Collected data:
______________________________
Definition Update (now id : string) (update : Tenant) (s : Store) : (TenantError + Tenant) * Store :=
  if decide (id = "") then (inl ErrInvalidTenant, s)
  else match tenants s !! id with
  | None => (inl ErrNotFound, s)
  | Some cur =>
      let cur' := {| TenantID := TenantID cur; Name := orString (Name update) (Name cur);
                     Status := orString (Status update) (Status cur);
                     PlanTier := orString (PlanTier update) (PlanTier cur);
                     Entitlements := orSome (Entitlements update) (Entitlements cur);
                     Quotas := orSome (Quotas update) (Quotas cur);
                     Metadata := orSome (Metadata update) (Metadata cur);
                     Policy := orSome (Policy update) (Policy cur);
                     CreatedAt := CreatedAt cur; UpdatedAt := now |} in
      (inr cur', {| tenants := <[id := cur']> (tenants s); defaults := defaults s |})
  end.

Definition DeleteTenant (id : string) (s : Store) : (TenantError + Tenant) * Store :=
  if decide (id = "") then (inl ErrInvalidTenant, s)
  else match tenants s !! id with
  | None => (inl ErrNotFound, s)
  | Some cur =>
      if decide (id ∈ defaults s) then (inl ErrDefaultTenant, s)
      else (inr cur, {| tenants := delete id (tenants s); defaults := defaults s |})
  end.

Definition GetTenant (id : string) (s : Store) : option Tenant :=
  if decide (id = "") then None else tenants s !! id.

Class TenantRange := tenant_range : gmap string Tenant → list (string * Tenant).

Definition ListTenants `{TenantRange} (s : Store) : list Tenant := (tenant_range (tenants s)).*2.

Inductive TenantOp :=
  | OpEnsure (now id : string)
  | OpCreate (now : string) (t : Tenant)
  | OpUpdate (now id : string) (update : Tenant)
  | OpDelete (id : string).

Definition tenantStep (op : TenantOp) (s : Store) : Store :=
  match op with
  | OpEnsure now id => EnsureDefault now id s
  | OpCreate now t => (Create now t s).2
  | OpUpdate now id u => (Update now id u s).2
  | OpDelete id => (DeleteTenant id s).2
  end.

(** Each entry is filed under its own id, and the seeded tenants are present. *)
Record tenantsOk (s : Store) : Prop := {
  ok_keyed id t : tenants s !! id = Some t → TenantID t = id ∧ id ≠ "";
  ok_defaults id : id ∈ defaults s → is_Some (tenants s !! id)
}.

Lemma tenantsOk_insert s id t defs :
  tenantsOk s → TenantID t = id → id ≠ "" → (∀ i, i ∈ defs → i = id ∨ i ∈ defaults s) →
  tenantsOk {| tenants := <[id := t]> (tenants s); defaults := defs |}.
Proof.
  intros [Hk Hd] Ht Hid Hdefs. split; cbn.
  - intros i x. rewrite lookup_insert_Some. intros [[<- <-]|[_ Hx]]; [done|eauto].
  - intros i Hi. apply lookup_insert_is_Some'. destruct (Hdefs i Hi); auto.
Qed.

Lemma tenantStep_ok op s : tenantsOk s → tenantsOk (tenantStep op s) ∧ defaults s ⊆ defaults (tenantStep op s).
Proof.
  intros Hok. destruct op as [now id|now t|now id u|id]; cbn [tenantStep].
  - unfold EnsureDefault. repeat case_decide; [done| |]; split; try set_solver.
    + pose proof Hok as [Hk Hd]. split; [done|]. cbn. intros i [->%elem_of_singleton|Hi]%elem_of_union; auto.
    + apply tenantsOk_insert; set_solver.
  - unfold Create. case_decide; [done|]. destruct (decide (is_Some (tenants s !! TenantID t))); [done|].
    cbn [snd defaults]. split; [|done]. apply tenantsOk_insert; auto.
  - unfold Update. case_decide; [done|]. destruct (tenants s !! id) as [cur|] eqn:Hcur; [|done]. cbn. split; [|done].
    apply tenantsOk_insert; auto. by apply Hok in Hcur as [].
  - unfold DeleteTenant. case_decide; [done|]. destruct (tenants s !! id) as [cur|] eqn:Hcur; [|done].
    case_decide; [done|]. cbn. split; [|done]. pose proof Hok as [Hk Hd]. split; cbn.
    + intros i x [_ Hx]%lookup_delete_Some. eauto.
    + intros i Hi. rewrite lookup_delete_ne by (intros ->; done). auto.
Qed.

Lemma tenantSteps_ok ops s :
  tenantsOk s → tenantsOk (foldl (flip tenantStep) s ops) ∧ defaults s ⊆ defaults (foldl (flip tenantStep) s ops).
Proof.
  revert s. induction ops as [|op ops IH]; intros s Hok; [done|]. cbn [foldl].
  destruct (tenantStep_ok op s Hok) as [Hok' Hd]. destruct (IH _ Hok') as [? ?]. split; [done|]. etrans; eauto.
Qed.

(** Tenants keep their identity: after any history of operations every stored
    tenant is filed under its own non-empty id and listed once, a seeded tenant is
    never lost, and an update changes neither the id nor the creation time. *)
Theorem tenants_keep_identity `{TenantRange, !GoRange tenant_range} (ops : list TenantOp) (id : string) :
  let s := foldl (flip tenantStep) NewStore ops in
  NoDup (TenantID <$> ListTenants s) ∧
  (∀ t, t ∈ ListTenants s ↔ GetTenant (TenantID t) s = Some t) ∧
  (id ∈ defaults s → ∀ later, is_Some (GetTenant id (foldl (flip tenantStep) s later))) ∧
  (∀ now u t s', Update now id u s = (inr t, s') →
     ∃ old, GetTenant id s = Some old ∧ GetTenant id s' = Some t ∧ TenantID t = id ∧ CreatedAt t = CreatedAt old).
Proof.
  cbv zeta. assert (tenantsOk NewStore) as H0 by (split; cbn; [by intros ?? []%lookup_empty_Some|set_solver]).
  destruct (tenantSteps_ok ops NewStore H0) as [Hok _]. set (s := foldl _ NewStore ops) in *.
  assert (∀ i, i ∉ dom (tenants s) ∨ i ≠ "") as Hne.
  { intros i. destruct (tenants s !! i) eqn:E; [right; by apply Hok in E as []|left; by apply not_elem_of_dom]. }
  split_and!.
  - replace (TenantID <$> ListTenants s) with ((tenant_range (tenants s)).*1); [apply NoDup_range_fst, _|].
    unfold ListTenants. rewrite <-list_fmap_compose. apply list_fmap_ext. intros i [k t] Hi%list_elem_of_lookup_2.
    apply (elem_of_range tenant_range), Hok in Hi. cbn. by destruct Hi.
  - intros t. unfold ListTenants, GetTenant. rewrite list_elem_of_fmap. split.
    + intros ([k x] & -> & Hi). apply (elem_of_range tenant_range) in Hi. cbn.
      pose proof (ok_keyed _ Hok _ _ Hi) as [-> Hk]. by rewrite decide_False.
    + case_decide; [done|]. intros Ht. exists (TenantID t, t). split; [done|]. by apply (elem_of_range tenant_range).
  - intros Hid later. destruct (tenantSteps_ok later s Hok) as [Hok' Hsub].
    destruct (ok_defaults _ Hok' id) as [t Ht]; [set_solver|]. unfold GetTenant.
    pose proof (ok_keyed _ Hok' _ _ Ht) as [_ ?]. rewrite decide_False by done. eauto.
  - intros now u t s'. unfold Update, GetTenant. case_decide; [done|].
    destruct (tenants s !! id) as [cur|] eqn:Hcur; [|done]. intros [= <- <-]. exists cur. cbn.
    rewrite lookup_insert_eq. split_and!; [done..| |done]. by apply Hok in Hcur as [].
Qed.

Definition allTenants : TenantRange := map_to_list.

Definition blank (id name : string) : Tenant := {|
  TenantID := id; Name := name; Status := ""; PlanTier := ""; Entitlements := None; Quotas := None; Metadata := None;
  Policy := None; CreatedAt := ""; UpdatedAt := ""
|}.

Definition sample_tenant_ops : list TenantOp :=
  [OpEnsure "t0" "main"; OpCreate "t1" (blank "acme" "Acme"); OpUpdate "t2" "acme" (blank "other" "New"); OpDelete "main"].

Lemma tenants_keep_identity_witness :
  let s := foldl (flip tenantStep) NewStore sample_tenant_ops in
  Name <$> GetTenant "acme" s = Some "New" ∧
  ∀ later, is_Some (GetTenant "main" (foldl (flip tenantStep) s later)).
Proof.
  cbv zeta. split; [vm_compute; reflexivity|].
  apply (@tenants_keep_identity allTenants GoRange_map_to_list sample_tenant_ops "main").
  apply (bool_decide_unpack _). vm_compute. exact I.
Defined.

End Tenants.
______________________________
What the task asks »
Beginning at the line with "[_ Hx]%lookup_delete_Some. eauto." and ending at the line with "let s := foldl (flip tenantStep) NewStore ops", reproduce each line of the data above exactly, and add no other lines.

Task response »
    + intros i x [_ Hx]%lookup_delete_Some. eauto.
    + intros i Hi. rewrite lookup_delete_ne by (intros ->; done). auto.
Qed.

Lemma tenantSteps_ok ops s :
  tenantsOk s → tenantsOk (foldl (flip tenantStep) s ops) ∧ defaults s ⊆ defaults (foldl (flip tenantStep) s ops).
Proof.
  revert s. induction ops as [|op ops IH]; intros s Hok; [done|]. cbn [foldl].
  destruct (tenantStep_ok op s Hok) as [Hok' Hd]. destruct (IH _ Hok') as [? ?]. split; [done|]. etrans; eauto.
Qed.

(** Tenants keep their identity: after any history of operations every stored
    tenant is filed under its own non-empty id and listed once, a seeded tenant is
    never lost, and an update changes neither the id nor the creation time. *)
Theorem tenants_keep_identity `{TenantRange, !GoRange tenant_range} (ops : list TenantOp) (id : string) :
  let s := foldl (flip tenantStep) NewStore ops in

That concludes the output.